SLOT | Aims

Subcellular location of microcystins and anabaenopeptides.

It has been suggested that the Adda moiety of the microcystins binds to membranes because of the lipohilic nature. In fact, a structural variety of microcystins, nodularin  has been reported to form pores in lipid bilayers and native membranes. Further, using immune-gold labeling techniques the majority of the microcystins have been detected surrounding the thylakoid area. Furthermore proteomic assays have confirmed covalent linkage between microcystins and abundant proteins such a phycobiliproteins and Rubisco. Since thylakoid structures can be visualized through autofluorescence and distinguished from chemically labeled peptides we can investigate the location of the peptides more directly using advanced imaging. Using higher microscopic resolution will further help to find possible in vivo compartmentation, or if the peptides are located in the cytoplasm or the periplasmic space.

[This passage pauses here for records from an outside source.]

(* ===== verification/Store.v ===== *)
(** * The remote document store

    The documents the controllers read and write, and the store they live
    in.  The store's code (the modules [models/Interaction],
    [models/Contact], [models/Deal] and [models/Task] that the controllers
    import) is not part of the sources: its contract is taken from section 6 of the
    spec and stated as the type class [InteractionStore] with the laws
    [InteractionStoreLaws]; the controllers' theorems are proved against
    the laws only.  [FireStore] (finite maps of interactions and contacts
    keyed by document id, lists of deals and tasks) implements the
    interface and discharges the laws; the witnesses run on it.  A
    document read back carries the id of its key, as a Firestore
    snapshot [{ id: snap.id, ...snap.data() }] does. *)

From S2P Require Import Prelude JsRuntime.

Local Open Scope string_scope.

(** An interaction document: the fields the calendar reads and writes. The
    title given at creation is the [name] field, which [addEvent] reads as
    [doc.name]. *)
Module Interaction.
Record t := mk {
  id : string;
  org : string;
  contact : string;
  owner : string;
  deal : string;
  meetingStart : time_value;
  type : string;
  notes : string;
  task : string;
  remindMe : bool;
  name : option string;
  meetingEnd : option time_value;
  participants : list string
}.

Definition with_id (i : string) (d : t) : t :=
  mk i d.(org) d.(contact) d.(owner) d.(deal) d.(meetingStart) d.(type) d.(notes)
    d.(task) d.(remindMe) d.(name) d.(meetingEnd) d.(participants).
End Interaction.

(** The twelve positional arguments of [createNewInteraction], in the
    order of the call in [createNewEventDate]. *)
Module NewInteraction.
Record t := mk {
  orgID : string;
  contactID : string;
  ownerID : string;
  dealID : string;
  meetingStart : time_value;
  type : string;
  notes : string;
  taskID : string;
  remindMe : bool;
  title : string;
  meetingEnd : option time_value;
  participants : list string
}.

(** The document the store writes for them under the id [i].  The store
    ([models/Interaction]) is not in the repository; [addEvent] reads the
    title back as [doc.name], so the title is taken to be stored under
    [name].  A store that kept it under another field would make every
    event of a created interaction read "Meeting with ..." after a reload. *)
Definition to_doc (i : string) (a : t) : Interaction.t :=
  Interaction.mk i a.(orgID) a.(contactID) a.(ownerID) a.(dealID) a.(meetingStart)
    a.(type) a.(notes) a.(taskID) a.(remindMe) (Some a.(title)) a.(meetingEnd)
    a.(participants).
End NewInteraction.

(** A contact document. A row added in the contacts table has no [id]. *)
Module Contact.
Record t := mk {
  id : option string;
  org : string;
  name : string;
  company : string;
  position : string;
  email : string;
  phoneNumber : string;
  notes : string
}.
End Contact.

(** A deal and a task document: the calendar reads them only for the
    autocomplete lists of its popups. *)
Module Deal.
Record t := mk { id : string; org : string; name : string }.
End Deal.

Module Task.
Record t := mk { id : string; org : string; name : string }.
End Task.

(** The partial update of [updateInteraction(id, fields)]: the fields
    present are overwritten, the others kept. *)
Module Patch.
Record t := mk {
  contact : option string;
  deal : option string;
  task : option string;
  meetingStart : option time_value;
  meetingEnd : option (option time_value);
  type : option string;
  notes : option string;
  name : option (option string);
  remindMe : option bool
}.

Definition empty : t := mk None None None None None None None None None.

Definition apply (p : t) (d : Interaction.t) : Interaction.t :=
  Interaction.mk d.(Interaction.id) d.(Interaction.org)
    (p.(contact) ?? d.(Interaction.contact)) d.(Interaction.owner)
    (p.(deal) ?? d.(Interaction.deal))
    (p.(meetingStart) ?? d.(Interaction.meetingStart))
    (p.(type) ?? d.(Interaction.type)) (p.(notes) ?? d.(Interaction.notes))
    (p.(task) ?? d.(Interaction.task)) (p.(remindMe) ?? d.(Interaction.remindMe))
    (p.(name) ?? d.(Interaction.name)) (p.(meetingEnd) ?? d.(Interaction.meetingEnd))
    d.(Interaction.participants).

(** [{ meetingStart: s, meetingEnd: e }] *)
Definition times (s : time_value) (e : option time_value) : t :=
  mk None None None (Some s) (Some e) None None None None.

(** [{ remindMe: b }] *)
Definition remind (b : bool) : t :=
  mk None None None None None None None None (Some b).
End Patch.

#[export] Instance Interaction_eq_dec : EqDecision Interaction.t.
Proof. solve_decision. Defined.
#[export] Instance Contact_eq_dec : EqDecision Contact.t.
Proof. solve_decision. Defined.
#[export] Instance NewInteraction_eq_dec : EqDecision NewInteraction.t.
Proof. solve_decision. Defined.
#[export] Instance Patch_eq_dec : EqDecision Patch.t.
Proof. solve_decision. Defined.

(** ** The store interface *)

Class InteractionStore (S : Type) := {
  createNewInteraction : S -> NewInteraction.t -> string * S;
  getInteraction : S -> string -> option Interaction.t;
  updateInteraction : S -> string -> Patch.t -> S;
  getInteractionsByOrg : S -> string -> list Interaction.t;
  getContact : S -> string -> option Contact.t;
  getContactsByOrg : S -> string -> list Contact.t;
  getDealsByOrg : S -> string -> list Deal.t;
  getTasksByOrg : S -> string -> list Task.t
}.

(** What the store promises: creation writes a fresh document and nothing
    else, an update merges its fields into the document with that id, a
    document carries its id, updates of two different documents commute,
    and the listing of an organisation holds each
    of its documents once. *)
Class InteractionStoreLaws (S : Type) `{InteractionStore S} := {
  create_fresh s a i s' :
    createNewInteraction s a = (i, s') -> getInteraction s i = None;
  create_get s a i s' :
    createNewInteraction s a = (i, s') -> getInteraction s' i = Some (NewInteraction.to_doc i a);
  create_get_ne s a i s' j :
    createNewInteraction s a = (i, s') -> j <> i -> getInteraction s' j = getInteraction s j;
  create_contact s a i s' c :
    createNewInteraction s a = (i, s') -> getContact s' c = getContact s c;
  update_get s i p j :
    getInteraction (updateInteraction s i p) j
    = if decide (j = i) then Patch.apply p <$> getInteraction s i else getInteraction s j;
  update_contact s i p c : getContact (updateInteraction s i p) c = getContact s c;
  update_comm s i j p q :
    i <> j -> updateInteraction (updateInteraction s i p) j q
              = updateInteraction (updateInteraction s j q) i p;
  get_id s i d : getInteraction s i = Some d -> Interaction.id d = i;
  by_org_elem s o d :
    d ∈ getInteractionsByOrg s o <->
    getInteraction s (Interaction.id d) = Some d /\ Interaction.org d = o;
  by_org_NoDup s o : NoDup (getInteractionsByOrg s o)
}.

(** ** A finite-map store *)

Record FireStore := {
  fs_interactions : gmap string Interaction.t;
  fs_contacts : gmap string Contact.t;
  fs_deals : list Deal.t;
  fs_tasks : list Task.t
}.

(** The contacts of a map, each read back with the id of its key. *)
Definition fs_contact_list (m : gmap string Contact.t) : list Contact.t :=
  (fun '(i, c) => Contact.mk (Some i) (Contact.org c) (Contact.name c) (Contact.company c)
                    (Contact.position c) (Contact.email c) (Contact.phoneNumber c)
                    (Contact.notes c)) <$> map_to_list m.

Definition fs_docs (m : gmap string Interaction.t) : list Interaction.t :=
  (fun '(i, d) => Interaction.with_id i d) <$> map_to_list m.

#[export] Instance FireStore_store : InteractionStore FireStore := {
  createNewInteraction s a :=
    let i := fresh (dom (fs_interactions s)) in
    (i, {| fs_interactions := <[i := NewInteraction.to_doc i a]> (fs_interactions s);
           fs_contacts := fs_contacts s; fs_deals := fs_deals s; fs_tasks := fs_tasks s |});
  getInteraction s i := Interaction.with_id i <$> fs_interactions s !! i;
  updateInteraction s i p :=
    {| fs_interactions := alter (Patch.apply p) i (fs_interactions s);
       fs_contacts := fs_contacts s; fs_deals := fs_deals s; fs_tasks := fs_tasks s |};
  getInteractionsByOrg s o :=
    List.filter (fun d => String.eqb (Interaction.org d) o) (fs_docs (fs_interactions s));
  getContact s c := fs_contacts s !! c;
  getContactsByOrg s o :=
    List.filter (fun c => String.eqb (Contact.org c) o) (fs_contact_list (fs_contacts s));
  getDealsByOrg s o := List.filter (fun d => String.eqb (Deal.org d) o) (fs_deals s);
  getTasksByOrg s o := List.filter (fun t => String.eqb (Task.org t) o) (fs_tasks s)
}.

Lemma with_id_id i d : Interaction.id (Interaction.with_id i d) = i.
Proof. done. Qed.

Lemma with_id_twice i j d : Interaction.with_id i (Interaction.with_id j d) = Interaction.with_id i d.
Proof. done. Qed.

Lemma with_id_apply i p d :
  Interaction.with_id i (Patch.apply p d) = Patch.apply p (Interaction.with_id i d).
Proof. done. Qed.

Lemma fs_docs_elem m d :
  d ∈ fs_docs m <-> Interaction.with_id (Interaction.id d) <$> m !! Interaction.id d = Some d.
Proof.
  unfold fs_docs. rewrite list_elem_of_fmap. split.
  - intros ([i x] & -> & Hin). apply elem_of_map_to_list in Hin.
    rewrite with_id_id, Hin. done.
  - destruct (m !! Interaction.id d) as [x |] eqn:Hx; simpl; [| done].
    intros [= Heq]. exists (Interaction.id d, x). split; [done |].
    by apply elem_of_map_to_list.
Qed.

Lemma fs_docs_NoDup m : NoDup (fs_docs m).
Proof.
  apply (NoDup_fmap_1 Interaction.id).
  assert (Interaction.id <$> fs_docs m = (map_to_list m).*1) as ->.
  { unfold fs_docs. rewrite <- list_fmap_compose. apply list_fmap_ext. by intros i [k x] _. }
  apply NoDup_fst_map_to_list.
Qed.

#[export] Instance FireStore_laws : InteractionStoreLaws FireStore.
Proof.
  split; simpl.
  - intros s a i s' [= <- _]. apply fmap_None, not_elem_of_dom, is_fresh.
  - intros s a i s' [= <- <-]. simpl. by rewrite lookup_insert_eq.
  - intros s a i s' j [= <- <-] Hj. simpl. by rewrite lookup_insert_ne.
  - by intros s a i s' c [= <- <-].
  - intros s i p j. rewrite lookup_alter.
    destruct (decide (i = j)), (decide (j = i)); subst; try congruence.
    by destruct (fs_interactions s !! _).
  - done.
  - intros s i j p q Hij. by rewrite alter_alter_ne by done.
  - intros s i d. destruct (fs_interactions s !! i); simpl; [| done]. by intros [= <-].
  - intros s o d. rewrite elem_of_filter_bool, fs_docs_elem, String.eqb_eq. done.
  - intros s o. apply NoDup_filter_bool, fs_docs_NoDup.
Qed.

Intercellular variation of microcystin/anabaenopeptin synthesis.

It has been shown that  the gene cluster of microcystin synthesis is prone to transposase driven mutations (insertions or deletions), thus altering the microcystin synthesis at a cellular level. Analogously mutations have been found for the gene cluster encoding anabaenopeptin synthesis. The chemical labelling techniques can be a prominent tool to detect and quantify the variability of the different peptide signal among the cells and genotypes.


In vivo observation of intracellular microcystin and anabaenopeptide pool and its potential release.

Previously the intra and extracellular distribution of peptides has been studied using strains, revealing significant difference between the intra and extracellular content of peptides. It is speculated that the strains with higher extracellular peptide content are actively exporting or show other specific difference in cell wall permeability. We will investigate active or passive transport processes by imaging chemically labeled peptides using microscopy, flow-cytometry, and LC-MS quantification.


In vivo observation of the fate of intracellular peptides during physiological stress conditions.

It is known that the physiological stress affects the allelopathy in many different organisms. Using chemical labeling we aim to differentiate the effects of contrasting physiological growth conditions of the intracellular peptides and their release.